▶ _REQUIREMENT_:
Whenever a line in the data holds the string "HasVotingPowerTable", pull that line out.

(Saved entries)
#####

Lemma setVotingPowers_keeps_keys (l : list BTCValidatorWithMeta)
  (kv kv' : KVStore) (height : Z) (key : bytes) :
  setVotingPowers VotingPowerKey kv height l = Ok kv' ->
  In key (map fst kv) -> In key (map fst kv').
Proof.
  revert kv. induction l as [| m l IH]; intros kv Hrun Hin;
    cbn [setVotingPowers] in Hrun.
  - now injection Hrun as <-.
  - destruct (SetVotingPower _ kv _ _ _) as [kv1 |] eqn:E; [| discriminate Hrun].
    cbn in Hrun. apply (IH _ Hrun).
    apply SetVotingPower_Ok in E. subst kv1.
    now apply store_insert_keeps_key.
Qed.

(** X18: the tally deletes nothing: every key of the module store is still
    a key after it, so a height that had a snapshot still has one and a
    store that was activated is still activated. *)
Theorem RecordVotingPowerTable_never_removes (env : Env) (kv kv' : KVStore) :
  RecordVotingPowerTable VotingPowerKey BIP340PubKeyLen ParsePubKey env kv
  = Ok kv' ->
  (forall key, In key (map fst kv) -> In key (map fst kv'))
  /\ (forall H, HasVotingPowerTable VotingPowerKey kv H = true ->
                HasVotingPowerTable VotingPowerKey kv' H = true)
  /\ (IsBTCStakingActivated VotingPowerKey kv = true ->
      IsBTCStakingActivated VotingPowerKey kv' = true).
Proof.
  intros Hrun.
  apply RecordVotingPowerTable_writes in Hrun as (active & Hset & _).
  assert (Hkeys : forall key, In key (map fst kv) -> In key (map fst kv')).
  { intros key. now apply (setVotingPowers_keeps_keys active _ _ _ _ Hset). }
  split; [exact Hkeys |]. split.
  - intros H. now apply (setVotingPowers_keeps_snapshot _ active _ _ _ _ Hset).
  - unfold IsBTCStakingActivated.
    destruct (prefix_Iterator VotingPowerKey kv) as [| [k0 v0] rest] eqn:Hiter;
      [discriminate |].
    intros _.
    assert (Hin : In (k0, v0) (prefix_Iterator VotingPowerKey kv))
      by (rewrite Hiter; now left).
    apply In_prefix_Iterator in Hin.
    assert (Hkey : In (VotingPowerKey ++ k0) (map fst kv'))
      by (apply Hkeys, in_map_iff; now exists (VotingPowerKey ++ k0, v0)).
    apply in_map_iff in Hkey as [[k' v'] [Ek Hin']]. cbn [fst] in Ek. subst k'.
    apply In_prefix_Iterator in Hin'.
    destruct (prefix_Iterator VotingPowerKey kv'); [destruct Hin' | reflexivity].
Qed.

End NeverRemoves.

(** * The further facts on the concrete chain *)

Section FurtherRuns.

Import Scenario ScenarioMore.

Local Abbreviation VPK := Scenario.VotingPowerKey.
Local Abbreviation PKLen := Scenario.BIP340PubKeyLen.
Local Abbreviation Parse := Scenario.ParsePubKey.
Local Abbreviation run := (RecordVotingPowerTable VPK PKLen Parse).

Lemma SetVotingPower_overwrite_witness :
  SetVotingPower VPK (store_insert [] (votingPowerStore VPK 7 ++ pkA)
                        (Uint64ToBigEndian 100)) pkA 7 50
  = SetVotingPower VPK [] pkA 7 50.
Proof.
  apply (SetVotingPower_overwrite VPK [] _ pkA 7 100 50). reflexivity.
Defined.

#####

▶ _TASK ANSWER_:
  /\ (forall H, HasVotingPowerTable VotingPowerKey kv H = true ->
                HasVotingPowerTable VotingPowerKey kv' H = true)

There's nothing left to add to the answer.